Intriguing! Clearly naval in origin (naval crown, use of rope and navy-blue background). What draws together an Allied Navy, the British Combined Operations badge and a snail, during or shortly after WW2? I’ve seen nothing like it before and could find nothing on the Internet. It’s likely a locally made, unofficial, badge which will be very difficult, if not impossible, to trace.
However, it’s interesting to note that in 1975 the Royal Australian Navy (RAN) used a derivative of the British Combined Operations badge for their landing craft squadrons described below.
"RAN Amphibious Squadron Insignia The first official use of squadron insignia for RAN amphibious vessels was instituted c.1975 when landing craft of the First Australian Heavy Landing Craft Squadron (AUSLANCRON ONE) adopted a derivative of the British combined operations badge as its motif.
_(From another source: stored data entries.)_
(* ===== verification/JsonParse.v ===== *)
(** * Reading JSON: [json.loads]

    The decoder of the standard library, on the UTF-8 representation of strings:
    the strict string syntax, the number grammar, the [NaN] and [Infinity]
    literals, and dictionaries in which the last of equal keys wins.  What a
    number with a fraction or an exponent denotes is a parameter, since a float
    is represented by its [repr].  The message of a decoding error is not
    modelled.  The fuel of the decoder is the length of the text, and a value
    takes less. *)
From S2P Require Import Prelude PyTime Sha256 Canonical.

(** [float(text)] on a number literal. *)
Class FloatParser : Type := parse_float : string → pyfloat.

Definition json_decode_error : exn := EPython "json.decoder" "JSONDecodeError" "".

Definition code (c : ascii) : Z := Z.of_N (N_of_ascii c).
Definition is_code (n : Z) (c : ascii) : bool := code c =? n.
Definition is_digit (c : ascii) : bool := (48 <=? code c) && (code c <=? 57).
Definition is_ws (c : ascii) : bool := bool_decide (code c ∈ [32; 9; 10; 13]).

Fixpoint skip_ws (s : string) : string :=
  match s with
  | String c s' => if is_ws c then skip_ws s' else s
  | "" => ""
  end%string.

(** ** Strings *)
Definition hex_value (c : ascii) : option Z :=
  let n := code c in
  if is_digit c then Some (n - 48)
  else if (97 <=? n) && (n <=? 102) then Some (n - 87)
  else if (65 <=? n) && (n <=? 70) then Some (n - 55)
  else None.

Definition hex4 (a b c d : ascii) : option Z :=
  match hex_value a, hex_value b, hex_value c, hex_value d with
  | Some a, Some b, Some c, Some d => Some (((a * 16 + b) * 16 + c) * 16 + d)
  | _, _, _, _ => None
  end.

Definition byte_char (z : Z) : ascii := ascii_of_N (Z.to_N z).

(** The UTF-8 encoding of a code point, before [k]. *)
Definition utf8 (c : Z) (k : string) : string :=
  if c <? 128 then String (byte_char c) k
  else if c <? 2048 then String (byte_char (192 + c / 64)) (String (byte_char (128 + c mod 64)) k)
  else if c <? 65536 then
    String (byte_char (224 + c / 4096)) (String (byte_char (128 + c / 64 mod 64))
      (String (byte_char (128 + c mod 64)) k))
  else
    String (byte_char (240 + c / 262144)) (String (byte_char (128 + c / 4096 mod 64))
      (String (byte_char (128 + c / 64 mod 64)) (String (byte_char (128 + c mod 64)) k))).

Definition simple_escape (c : ascii) : option Z :=
  match code c with
  | 34 => Some 34 | 92 => Some 92 | 47 => Some 47 | 98 => Some 8 | 102 => Some 12
  | 110 => Some 10 | 114 => Some 13 | 116 => Some 9 | _ => None
  end.

Definition is_high (c : Z) : bool := (55296 <=? c) && (c <=? 56319).
Definition is_low (c : Z) : bool := (56320 <=? c) && (c <=? 57343).

Definition prepend (f : string → string) (r : option (string * string)) : option (string * string) :=
  match r with Some (t, rest) => Some (f t, rest) | None => None end.

(** The text of a string after its opening quote, and what follows the closing one. *)
Fixpoint parse_str (s : string) : option (string * string) :=
  match s with
  | "" => None
  | String c s1 =>
      if is_code 34 c then Some ("", s1)
      else if is_code 92 c then
        match s1 with
        | "" => None
        | String e s2 =>
            if is_code 117 e then
              match s2 with
              | String a (String b (String c' (String d s3))) =>
                  match hex4 a b c' d with
                  | None => None
                  | Some u =>
                      let single := prepend (utf8 u) (parse_str s3) in
                      if is_high u then
                        match s3 with
                        | String k (String k' (String a2 (String b2 (String c2 (String d2 s4))))) =>
                            match hex4 a2 b2 c2 d2 with
                            | Some l =>
                                if (is_code 92 k) && (is_code 117 k') && is_low l then
                                  prepend (utf8 (65536 + (u - 55296) * 1024 + (l - 56320))%Z) (parse_str s4)
                                else single
                            | None => single
                            end
                        | _ => single
                        end
                      else single
                  end
              | _ => None
              end
            else match simple_escape e with
                 | Some v => prepend (String (byte_char v)) (parse_str s2)
                 | None => None
                 end
        end
      else if (code c <? 32)%Z then None
      else prepend (String c) (parse_str s1)
  end%string.

(** ** Numbers: an optional sign, an integer without leading zeros, an optional
    fraction and an optional exponent. *)
Fixpoint span_digits (s : string) : string * string :=
  match s with
  | String c s' => if is_digit c then let '(d, r) := span_digits s' in (String c d, r) else ("", s)
  | "" => ("", "")
  end%string.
The badge was affixed to the funnels of the Balikpapan class landing craft heavy and later to the heavy lift ship HMAS Tobruk (II). The device comprised a navy-blue field with a naval crown above an anchor, superimposed with crossed swords and a kangaroo ‘in flight’ all picked out in red."
Staying with the RAN, but going back to the post war period "HMAS Kimbla, a boom defence vessel commissioned on 26 March 1956, had the distinction of being the last vessel in the RAN to use a reciprocating steam engine as a form of propulsion. Capable of achieving only 10 knots she was affectionately dubbed the ‘snail’ and it was this motif that she adopted as her distinctive funnel insignia during her twilight years. Kimbla decommissioned on 15 February 1985 having steamed an arduous 363,038 nautical miles.”
Was there a precedent to draw on when they adopted the snail in the 1970/80s? It’s a tenuous link but perhaps worth being aware of in the background.